Thyroid eye disease

What is thyroid eye disease?

Thyroid eye disease (TED) is an autoimmune disease in which the cells that protect us from infections or other aggressive agents act defectively, attacking different organs or tissues of the body such as the thyroid and eyes. In most patients, the same autoimmune disease condition that causes TED also affects the thyroid gland, which results in Graves’ disease.
 

What are the symptoms of thyroid eye disease?

The eye muscles, eyelids, tear gland and fatty tissues behind the eyes are inflamed with thyroid eye disease.
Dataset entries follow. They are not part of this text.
Lemma loop_end fuel p proc di args m :
  pending m proc p -> rest_ok m (proc + Z.of_nat (length p)) [] ->
  loop_result m proc di (p ++ []) (sprintf_loop (S fuel) dest fmt (proc + Z.of_nat (length p)) proc di args m).
Proof using.
  intros [Hs Hb Ha] [H0 _ _]. apply seg_cons in H0 as [E0 _]. cbn [sprintf_loop]. rewrite (bind_some _ _ _ _ _ (rd_some _ _ _ E0)).
  exists p, [], proc, m. cbn. rewrite Z.add_0_r. split_and!; try done; by rewrite app_nil_r.
Qed.

(** A conversion: the pending text and the text of the conversion are written,
    and the loop goes on behind the conversion character. *)
Lemma loop_percent fuel f p proc di args out m :
  pending m proc p -> rest_ok m (proc + Z.of_nat (length p)) (37 :: f) -> format string_at f (Some 0) args = Some out ->
  strings_in m -> 0 <= di -> di + Z.of_nat (length (p ++ out)) <= room ->
  exists r o args' out' np m', (length r < length f)%nat /\ out = o ++ out' /\ format string_at r None args' = Some out' /\
    sprintf_loop (S fuel) dest fmt (proc + Z.of_nat (length p)) proc di args m =
      sprintf_loop fuel dest fmt np np (di + Z.of_nat (length (p ++ o))) args' m' /\
    seg m' (dest + di) (p ++ o) /\ only m m' (dest + di) (Z.of_nat (length (p ++ o))) /\ rest_ok m' np r /\ strings_in m'.
Proof using.
  intros [Hp Hpb Hpa] HR E Hm Hd Hr. destruct (rest_tail _ _ _ _ HR) as (Ec & _ & HR'). rewrite length_app in Hr.
  destruct (literal_appends p proc m di Hp Hpb Hpa Hd ltac:(lia)) as (m1 & E1 & Hs1 & Ho1).
  pose proof (rest_only m m1 _ _ di (Z.of_nat (length p)) HR' Hd ltac:(lia) Ho1) as HR1.
  pose proof (strings_away m m1 di (Z.of_nat (length p)) Hm Hd ltac:(lia) Ho1) as Hm1.
  assert (Hfu : (length f < str_fuel m1)%nat).
  { pose proof (seg_size _ _ _ (rest_seg _ _ _ HR1)) as Hz. rewrite length_app in Hz. cbn in Hz. unfold str_fuel. lia. }
  destruct (padding_spec f (str_fuel m1) _ 0 args out m1 (rest_seg _ _ _ HR1) (rest_chars _ _ _ HR1) E Hfu)
    as (k & d & r & pad & o & args' & out' & -> & Ep & Ev & Ef & ->). rewrite length_app in Hr.
  pose proof (rest_skip _ _ _ _ HR1) as HR2. destruct (rest_tail _ _ _ _ HR2) as (Ecd & Hcd & HR3).
  destruct (convert_spec d pad args m1 (di + Z.of_nat (length p)) o args' Hcd Ev Hm1 ltac:(lia) ltac:(lia)) as (m2 & E2 & Hs2 & Ho2).
  eexists r, o, args', out', _, m2. split_and!; [rewrite length_app; cbn; lia|done|done| | | | |].
  - cbn [sprintf_loop]. rewrite (bind_some _ _ _ _ _ (rd_some _ _ _ Ec)). change (37 =? 0) with false. change (37 =? 37) with true. cbv iota.
    replace (Z.to_nat (proc + Z.of_nat (length p) - proc)) with (length p) by lia. st_step E1. rewrite (bind_some _ _ _ _ _ (gets_run _ _)).
    st_step Ep. cbn [fst snd]. rewrite (bind_some _ _ _ _ _ (rd_some _ _ _ Ecd)). st_step E2. cbn [fst snd].
    rewrite length_app, Nat2Z.inj_add, Z.add_assoc. reflexivity.
  - apply seg_app. split; [|by rewrite <- Z.add_assoc]. apply (seg_same m1); [|done]. intros x Hx. apply Ho2. lia.
  - intros x Hx. rewrite length_app in Hx. rewrite Ho2, Ho1 by lia. done.
  - apply (rest_only m1 m2 _ _ (di + Z.of_nat (length p)) (Z.of_nat (length o))); [done|lia|lia|done].
  - apply (strings_away m1 m2 (di + Z.of_nat (length p)) (Z.of_nat (length o))); [done|lia|lia|done].
Qed.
This leads to red, swollen eyes, which can be pushed forward and leaves the eyes looking as though they are bulging.

In same cases, there is double vision because the swollen eyes mean that the eyes are no longer able to move in line with each other. The eyes may also be watery, intolerant of bright lights, and there are bags under the eyes.
 

How is thyroid eye disease treated?

If the eyes are teary and you feel uncomfortable looking at bright lights, then artificial tear drops can help the eyes feel more comfortable and protect the surface of your eyes. These can be used with eye drops, gels, and eye ointments. The symptoms should stabilise after six months and it can take up to two years before the inflammation has gone completely.

Inflammation may need treatment with steroids, which can reduce double vision by helping inflamed eye muscles to move more freely. In more severe cases of TED, steroids can help to restore sight. They can be combined with other treatments, such as immunosuppressive agents and radiotherapy.

Some people with thyroid eye disease are left with permanent double vision or the appearance in their eyes has changed. Surgery may be required to treat the double vision and to protect the eyes.